> [Work to be completed]: The required output is the line containing "Some (Aggregate errs)" followed by every later line through the end of the data, all reproduced exactly.

> [Given data]:

BEGIN

(** * The NVIDIA device-plugin supervisor of HAMi (cmd/device-plugin/nvidia/main.go)

    A shallow embedding of [validateFlags], [loadConfig], [start],
    [startPlugins], [stopPlugins] and [disableResourceRenamingInConfig],
    together with the part of [main] that turns the result of [start] into
    the exit status of the process.

    Go values are modelled as follows.
    - An [error] interface value is an [option error]; [None] is [nil].
    - A pointer is an [option]; dereferencing [nil] panics.
    - A slice is an [option (list _)] where [nil] must be told apart from an
      empty slice (the configuration), and a [list] where it is only ranged
      over (the plugin list).
    - [int] and [time.Duration] are [Z].
    - Calls into other packages (the kubelet, the driver, the configuration
      library, the plugins themselves) are the fields of the class [Env];
      they act on an abstract outside world [W].
    - Everything observable that the program does (log lines, [Start] and
      [Stop] calls, closing the watcher) is appended to a trace. *)

From Stdlib Require Import String List ZArith Bool Lia.
Import ListNotations.

Local Open Scope string_scope.
Local Open Scope list_scope.
Local Open Scope Z_scope.

Set Implicit Arguments.
Set Warnings "-register-all".

(** ** Errors *)

(** Go [error] values that the program builds or receives.  [Errorf_v] and
    [Errorf_s] are [fmt.Errorf] with one [%v] argument that is an error,
    respectively a string; [Aggregate] is what [errorsutil.NewAggregate]
    returns when it does not return [nil]. *)
Inductive error : Type :=
| ErrExternal (msg : string)
| Errorf_v (format : string) (err : error)
| Errorf_s (format : string) (arg : string)
| Aggregate (errs : list error).

(** k8s.io/apimachinery/pkg/util/errors.NewAggregate: the [nil] entries of
    the list are dropped; the result is [nil] when nothing is left. *)
Fixpoint dropNil (errlist : list (option error)) : list error :=
  match errlist with
  | [] => []
  | None :: rest => dropNil rest
  | Some e :: rest => e :: dropNil rest
  end.

Definition NewAggregate (errlist : list (option error)) : option error :=
  match dropNil errlist with
  | [] => None
  | errs => Some (Aggregate errs)
  end.

(** ** Slices that may be nil *)

Definition slice (A : Type) : Type := option (list A).

Definition len {A : Type} (s : slice A) : Z :=
  match s with
  | None => 0
  | Some l => Z.of_nat (length l)
  end.

Definition elems {A : Type} (s : slice A) : list A :=
  match s with
  | None => []
  | Some l => l
  end.

(** ** The configuration tree (package api/config/v1, imported as [spec]) *)

Module spec.

Definition DeviceIDStrategyUUID : string := "uuid".
Definition DeviceIDStrategyIndex : string := "index".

END

> [Solution below]:
  | errs => Some (Aggregate errs)
  end.

(** ** Slices that may be nil *)

Definition slice (A : Type) : Type := option (list A).

Definition len {A : Type} (s : slice A) : Z :=
  match s with
  | None => 0
  | Some l => Z.of_nat (length l)
  end.

Definition elems {A : Type} (s : slice A) : list A :=
  match s with
  | None => []
  | Some l => l
  end.

(** ** The configuration tree (package api/config/v1, imported as [spec]) *)

Module spec.

Definition DeviceIDStrategyUUID : string := "uuid".
Definition DeviceIDStrategyIndex : string := "index".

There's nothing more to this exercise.